> **EXERCISE GOAL**
Your task is to copy the lines of the data below from the line holding "random number. *)" through the line holding "and two blocks", inclusive, exactly and with nothing added.

> **ENTRIES SHOWN**

Lemma rebin_cube_1d_refines (s : store) (xout xin cube : loc)
      (xo xi : list Q) (cb : array3 Q) :
  holds s xout (QVec xo) -> holds s xin (QVec xi) -> holds s cube (QCube cb) ->
  refines FCube (rebin_cube_1d xo xi cb) (rebin_cube_1d_st xout xin cube s).
Proof.
  intros Ho Hi Hc. unfold rebin_cube_1d_st, rebin_cube_1d.
  rewrite (bindS_ok _ _ _ _ _ (read_qvec_ok _ _ _ Ho)).
  rewrite (bindS_ok _ _ _ _ _ (read_qvec_ok _ _ _ Hi)).
  rewrite bindS_lift.
  destruct (spacings xo xi) as [[di do]|e]; [|reflexivity]. simpl bind.
  rewrite (bindS_ok _ _ _ _ _ (read_qcube_ok _ _ _ Hc)), bindS_alloc.
  set (zeros := repeat (zeros2 (Finite 0) (shape1 cb) (shape2 cb)) (length xo)).
  set (s1 := s ++ [FCube (mkArray3 (shape1 cb) (shape2 cb) zeros)]).
  assert (Ht : holds s1 (length s) (FCube (mkArray3 (shape1 cb) (shape2 cb) zeros)))
    by apply holds_new.
  pose proof (holds_lt _ _ _ Ho) as Lo. pose proof (holds_lt _ _ _ Hi) as Li.
  pose proof (holds_lt _ _ _ Hc) as Lc.
  destruct (Qltb do di).
  - apply loop_then_ret_cube; [eapply holds_lt; exact Ht|].
    apply (forM_fold (fun ps => FCube (mkArray3 (shape1 cb) (shape2 cb) ps))
             (length s)
             (fun s' => holds s' xout (QVec xo) /\ holds s' xin (QVec xi) /\
                        holds s' cube (QCube cb))).
    + intros s' c (H1 & H2 & H3).
      repeat split; apply holds_upd; trivial; lia.
    + intros s' t i I' Ht'.
      apply (forM_fold (fun ps => FCube (mkArray3 (shape1 cb) (shape2 cb) ps))
               (length s)
               (fun s' => holds s' xout (QVec xo) /\ holds s' xin (QVec xi) /\
                          holds s' cube (QCube cb))); trivial.
      * intros s'' c (H1 & H2 & H3).
        repeat split; apply holds_upd; trivial; lia.
      * intros s'' t' j (H1 & H2 & H3) Ht''. unfold loop_outcome.
        rewrite (bindS_ok _ _ _ _ _ (read_qvec_ok _ _ _ H1)).
        rewrite (bindS_ok _ _ _ _ _ (read_qvec_ok _ _ _ H2)).
        rewrite (bindS_ok _ _ _ _ _ (read_qcube_ok _ _ _ H3)), bindS_lift.
        destruct (interp_arr xo xi (column 0 (planes cb) j i)) as [vals|e];
          [|reflexivity].
        simpl bind.
        rewrite (bindS_ok _ _ _ _ _ (read_fcube_ok _ _ _ Ht'')). reflexivity.
    + repeat split; apply holds_app; assumption.
    + exact Ht.
  - rewrite bindS_lift.
    destruct (edge_indices xo xi di do) as [ii|e]; [|reflexivity].
    simpl bind. rewrite bindS_alloc.
    apply loop_then_ret_cube.
    { rewrite length_app. simpl. apply holds_lt in Ht. lia. }
    apply (forM_fold (fun ps => FCube (mkArray3 (shape1 cb) (shape2 cb) ps))
             (length s)
             (fun s' => holds s' xout (QVec xo) /\ holds s' xin (QVec xi) /\
                        holds s' cube (QCube cb) /\
                        holds s' (length s1) (QVec ii))).
    + intros s' c (H1 & H2 & H3 & H4).
      repeat split; apply holds_upd; trivial; try lia.
      unfold s1. rewrite length_app. simpl. lia.
    + intros s' t i (H1 & H2 & H3 & H4) Ht'. unfold loop_outcome.
      rewrite (bindS_ok _ _ _ _ _ (read_qvec_ok _ _ _ H4)).
      rewrite (bindS_ok _ _ _ _ _ (read_qvec_ok _ _ _ H1)).
      rewrite (bindS_ok _ _ _ _ _ (read_qvec_ok _ _ _ H2)).
      rewrite bindS_lift.
      destruct (bin_box ii (len xo) (len xi) i) as [b|e]; [|reflexivity].
      simpl bind.
      rewrite (bindS_ok _ _ _ _ _ (read_qcube_ok _ _ _ H3)), bindS_lift.
      destruct (bin_plane cb b) as [p|e]; [|reflexivity]. simpl bind.
      rewrite (bindS_ok _ _ _ _ _ (read_fcube_ok _ _ _ Ht')), bindS_lift.
      simpl planes.
      destruct (setitem t i p) as [t'|e]; reflexivity.
    + repeat split; try (apply holds_app, holds_app; assumption).
      apply holds_new.
    + apply holds_app. exact Ht.
Qed.
Lemma scrollSim_proper (n : nat) (v v' p p' : Q) :
  (v == v')%Q → (p == p')%Q →
  (scrollSim n v p).2 = (scrollSim n v' p').2.
Proof.
  intros Hv. revert p p'. induction n as [|n IH]; intros p p' Hp; [done |].
  simpl. assert (Qle_bool 100 (p + v) = Qle_bool 100 (p' + v')) as ->
    by (by rewrite Hv, Hp).
  destruct (Qle_bool 100 (p' + v')).
  - specialize (IH 0%Q 0%Q (Qeq_refl 0)).
    destruct (scrollSim n v 0), (scrollSim n v' 0). simpl in *. by f_equal.
  - apply IH. by rewrite Hv, Hp.
Qed.

(** C8.  With exact rational arithmetic, from [scrollProgress = 0] at
    level 1 (speed 0.65 per firing), 1000 firings of the timer of a game
    that is started, not paused, not over, and in which no game over
    occurs, invoke [addNewRow] exactly [floor(1000 * 0.65 / 100) = 6]
    times.  A firing adds the speed to the progress, and spawns (leaving
    the progress at 0) exactly when the sum reaches or exceeds 100. *)
Theorem tick_spawn_count (dr : nat → Z → Draw) (s : State) :
  gameStarted s = true → isPaused s = false → gameOver s = false →
  level s = 1 → (scrollProgress s == 0)%Q →
  gameOver (runTicks 1000 dr s).1 = false →
  (speed (level s) == 65 # 100)%Q ∧
  spawnCount (runTicks 1000 dr s).2 =
    Z.to_nat (Qfloor (1000 * (65 # 100) / 100)) ∧
  spawnCount (runTicks 1000 dr s).2 = 6%nat ∧
  (∀ d (s1 : State),
     gameStarted s1 = true → isPaused s1 = false → gameOver s1 = false →
     let next := (scrollProgress s1 + speed (level s1))%Q in
     (SpawnRow ∈ (tick d s1).2 ↔ (100 <= next)%Q) ∧
     ((100 <= next)%Q → scrollProgress (tick d s1).1 = 0%Q) ∧
     (¬ (100 <= next)%Q → scrollProgress (tick d s1).1 = next)).
Proof.
  intros Hs Hp Hg Hl H0 Hfin.
  assert (spawnCount (runTicks 1000 dr s).2 = 6%nat) as H6.
  { rewrite runTicks_scrollSim by done. rewrite Hl.
    rewrite (scrollSim_proper 1000 (speed 1) (speed 1) _ 0 (Qeq_refl _) H0).
    by vm_compute. }
  split; [by rewrite Hl |]. split; [by rewrite H6 |]. split; [done |].
  intros d s1 Hs1 Hp1 Hg1. cbv zeta.
  destruct (Qle_bool 100 (scrollProgress s1 + speed (level s1))) eqn:Hq.
  - rewrite tick_spawn by done. simpl.
    apply Qle_bool_iff in Hq. split; [| split; [done | tauto]].
    split; [done |]. intros _. apply list_elem_of_here.
  - rewrite tick_advance by done. simpl.
    assert (¬ (100 <= scrollProgress s1 + speed (level s1))%Q) as Hn.
    { intros H%Qle_bool_iff. congruence. }
    split; [| split; [tauto | done]].
    split; [by intros ?%elem_of_nil | tauto].
Qed.

Lemma tick_spawn_count_witness :
  spawnCount (runTicks 1000 (λ _, constDraw) freshGame).2 = 6%nat.
Proof.
  apply (tick_spawn_count (λ _, constDraw) freshGame);
    [reflexivity | reflexivity | reflexivity | reflexivity | reflexivity |].
  by vm_compute.
Defined.

(** * Further properties of the component *)

(** Case analysis on a positive number that the context bounds: the cases
    the bounds exclude are closed by [lia]. *)
Ltac small_positive p :=
  do 4 try (destruct p as [p | p |]; try lia).

(** ** The generators *)

Lemma Qfloor_range (q : Q) (n : Z) :
  (0 <= q)%Q → (q < inject_Z n)%Q → 0 ≤ Qfloor q < n.
Proof.
  intros H0 Hn. split; [by apply Qfloor_nonneg |].
  rewrite Zlt_Qlt. eapply Qle_lt_trans; [apply Qfloor_le | done].
Qed.

Lemma Qfloor_inject_div (k n : Z) :
  0 < n → Qfloor ((k # Z.to_pos n) * inject_Z n) = k.
Proof.
  intros Hn. rewrite <- (Qfloor_Z k) at 2. apply Qfloor_comp.
  unfold Qeq, Qmult, inject_Z. simpl.
  rewrite Pos.mul_1_r, Z2Pos.id by done. lia.
Qed.

Lemma getRandomValue_range (u : Q) :
  unitRandom u → 1 ≤ getRandomValue u ≤ 10.
Proof.
  intros [H0 H1]. unfold getRandomValue.
  assert (0 ≤ Qfloor (u * 10) < 10); [| lia].
  apply Qfloor_range.
  - by apply Qmult_le_0_compat.
  - change (inject_Z 10) with (1 * 10)%Q. by apply Qmult_lt_compat_r.
Qed.

Lemma generateTarget_range (lvl : Z) (u : Q) :
  0 ≤ lvl → unitRandom u → 5 ≤ generateTarget lvl u ≤ 14 + lvl / 3.
Proof.
  intros Hl [H0 H1]. unfold generateTarget.
  pose proof (Z.div_pos lvl 3 Hl) as Hd.
  assert (0 ≤ Qfloor (u * inject_Z (10 + lvl / 3)) < 10 + lvl / 3); [| lia].
  assert (0 < inject_Z (10 + lvl / 3))%Q as Hpos.
  { change 0%Q with (inject_Z 0). rewrite <- Zlt_Qlt. lia. }
  apply Qfloor_range.
  - apply Qmult_le_0_compat; [done | by apply Qlt_le_weak].
  - rewrite <- (Qmult_1_l (inject_Z (10 + lvl / 3))) at 2.
    by apply Qmult_lt_compat_r.
Qed.

(** X1.  For a random number in [[0, 1)], [getRandomValue] returns an
    integer from 1 to 10, and each of these ten values is returned for some
    random number. *)
Theorem getRandomValue_onto (u : Q) :
  unitRandom u →
  1 ≤ getRandomValue u ≤ 10 ∧
  ∀ v, 1 ≤ v ≤ 10 → ∃ u', unitRandom u' ∧ getRandomValue u' = v.
Proof.
  intros Hu. split; [by apply getRandomValue_range |].
  intros v Hv. exists ((v - 1) # 10). split.
  - split; unfold Qle, Qlt; simpl; lia.
  - unfold getRandomValue.
    change 10%Q with (inject_Z 10). change 10%positive with (Z.to_pos 10).
    rewrite Qfloor_inject_div by lia. lia.
Qed.

Lemma getRandomValue_onto_witness : 1 ≤ getRandomValue (3 # 10) ≤ 10.
Proof.
  apply (getRandomValue_onto (3 # 10)). split; unfold Qle, Qlt; simpl; lia.
Defined.

(** X2.  For a level that is not negative and a random number in
    [[0, 1)], [generateTarget] returns an integer from 5 to
    [14 + floor(level / 3)], and each value of that range is returned for
    some random number: the range grows by one every three levels. *)
Theorem generateTarget_onto (lvl : Z) (u : Q) :
  0 ≤ lvl → unitRandom u →
  5 ≤ generateTarget lvl u ≤ 14 + lvl / 3 ∧
  ∀ t, 5 ≤ t ≤ 14 + lvl / 3 →
    ∃ u', unitRandom u' ∧ generateTarget lvl u' = t.
Proof.
  intros Hl Hu. split; [by apply generateTarget_range |].
  pose proof (Z.div_pos lvl 3 Hl) as Hd.
  intros t Ht. exists ((t - 5) # Z.to_pos (10 + lvl / 3)). split.
  - split; unfold Qle, Qlt; simpl; rewrite ?Z2Pos.id; lia.
  - unfold generateTarget. rewrite Qfloor_inject_div by lia. lia.
Qed.

Lemma generateTarget_onto_witness : 5 ≤ generateTarget 7 (99 # 100) ≤ 16.
Proof.
  apply (generateTarget_onto 7 (99 # 100)); [lia |].
  split; unfold Qle, Qlt; simpl; lia.
Defined.

(** X3.  Every value [getRandomValue] can return has a colour of its own:
    [getBlockColor] never falls back to the grey default on such a value,
    and two blocks share a colour only if they share the value.  Any value
    outside 1..10 gets the default. *)
Theorem getBlockColor_distinct (u v : Q) :
  unitRandom u → unitRandom v →
  getBlockColor (getRandomValue u) ≠ fallbackColor ∧
  (getBlockColor (getRandomValue u) = getBlockColor (getRandomValue v) →
     getRandomValue u = getRandomValue v) ∧
  ∀ x, ¬ 1 ≤ x ≤ 10 → getBlockColor x = fallbackColor.
Proof.
  intros Hu%getRandomValue_range Hv%getRandomValue_range.
  generalize dependent (getRandomValue v). generalize dependent (getRandomValue u).
  intros a Ha b Hb. split; [| split].
  - destruct a as [|p|p]; try lia. small_positive p; discriminate.
  - destruct a as [|p|p]; try lia. destruct b as [|q|q]; try lia.
    small_positive p; small_positive q; (reflexivity || discriminate).
  - intros x Hx. destruct x as [|p|p]; [done | | done].
    small_positive p; reflexivity.
Qed.

Lemma getBlockColor_distinct_witness :
  getBlockColor (getRandomValue (3 # 10)) ≠ fallbackColor.
Proof.
  apply (getBlockColor_distinct (3 # 10) (3 # 10));
    split; unfold Qle, Qlt; simpl; lia.
Defined.

(** ** The high score *)

Lemma highScoreAfter_ge (hs : Z) (scores : list Z) :
  hs ≤ highScoreAfter hs scores.
Proof.
  revert hs. induction scores as [|sc l IH]; intros hs; simpl; [done |].
  etrans; [| apply IH]. unfold updateHighScore.
  destruct (Z.ltb_spec hs sc); lia.
Qed.

Lemma highScoreAfter_fixed (hs : Z) (scores : list Z) :
  Forall (λ sc, sc ≤ hs) scores → highScoreAfter hs scores = hs.
Proof.
  induction 1 as [|sc l Hsc _ IH]; simpl; [done |].
  unfold updateHighScore. by rewrite (proj2 (Z.ltb_ge _ _)) by lia.
Qed.

(** X4.  Running the high-score effect for each score of a sequence leaves
    a high score that is at least the stored one and at least every score
    seen, and that is one of these values; running the effect again for
    the same scores changes nothing. *)
Theorem highScore_running_max (hs : Z) (scores : list Z) :
  let hs' := highScoreAfter hs scores in
  hs ≤ hs' ∧ Forall (λ sc, sc ≤ hs') scores ∧
  (hs' = hs ∨ hs' ∈ scores) ∧ highScoreAfter hs' scores = hs'.
Proof.
  cbv zeta.
  assert (Forall (λ sc, sc ≤ highScoreAfter hs scores) scores) as Hall.
  { revert hs. induction scores as [|sc l IH]; intros hs; [done |].
    simpl. constructor; [| apply IH].
    etrans; [| apply highScoreAfter_ge]. unfold updateHighScore.
    destruct (Z.ltb_spec hs sc); lia. }
  split; [apply highScoreAfter_ge |]. split; [done |].
  split; [| by apply highScoreAfter_fixed].
  clear Hall. revert hs. induction scores as [|sc l IH]; intros hs; [by left |].
  simpl. destruct (IH (updateHighScore sc hs)) as [-> | Hin].
  - unfold updateHighScore. destruct (hs <? sc); [right; left | by left].
  - right. by right.
Qed.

> **EXERCISE ANSWER**
    random number. *)
Theorem getRandomValue_onto (u : Q) :
  unitRandom u →
  1 ≤ getRandomValue u ≤ 10 ∧
  ∀ v, 1 ≤ v ≤ 10 → ∃ u', unitRandom u' ∧ getRandomValue u' = v.
Proof.
  intros Hu. split; [by apply getRandomValue_range |].
  intros v Hv. exists ((v - 1) # 10). split.
  - split; unfold Qle, Qlt; simpl; lia.
  - unfold getRandomValue.
    change 10%Q with (inject_Z 10). change 10%positive with (Z.to_pos 10).
    rewrite Qfloor_inject_div by lia. lia.
Qed.

Lemma getRandomValue_onto_witness : 1 ≤ getRandomValue (3 # 10) ≤ 10.
Proof.
  apply (getRandomValue_onto (3 # 10)). split; unfold Qle, Qlt; simpl; lia.
Defined.

(** X2.  For a level that is not negative and a random number in
    [[0, 1)], [generateTarget] returns an integer from 5 to
    [14 + floor(level / 3)], and each value of that range is returned for
    some random number: the range grows by one every three levels. *)
Theorem generateTarget_onto (lvl : Z) (u : Q) :
  0 ≤ lvl → unitRandom u →
  5 ≤ generateTarget lvl u ≤ 14 + lvl / 3 ∧
  ∀ t, 5 ≤ t ≤ 14 + lvl / 3 →
    ∃ u', unitRandom u' ∧ generateTarget lvl u' = t.
Proof.
  intros Hl Hu. split; [by apply generateTarget_range |].
  pose proof (Z.div_pos lvl 3 Hl) as Hd.
  intros t Ht. exists ((t - 5) # Z.to_pos (10 + lvl / 3)). split.
  - split; unfold Qle, Qlt; simpl; rewrite ?Z2Pos.id; lia.
  - unfold generateTarget. rewrite Qfloor_inject_div by lia. lia.
Qed.

Lemma generateTarget_onto_witness : 5 ≤ generateTarget 7 (99 # 100) ≤ 16.
Proof.
  apply (generateTarget_onto 7 (99 # 100)); [lia |].
  split; unfold Qle, Qlt; simpl; lia.
Defined.

(** X3.  Every value [getRandomValue] can return has a colour of its own:
    [getBlockColor] never falls back to the grey default on such a value,
    and two blocks share a colour only if they share the value.  Any value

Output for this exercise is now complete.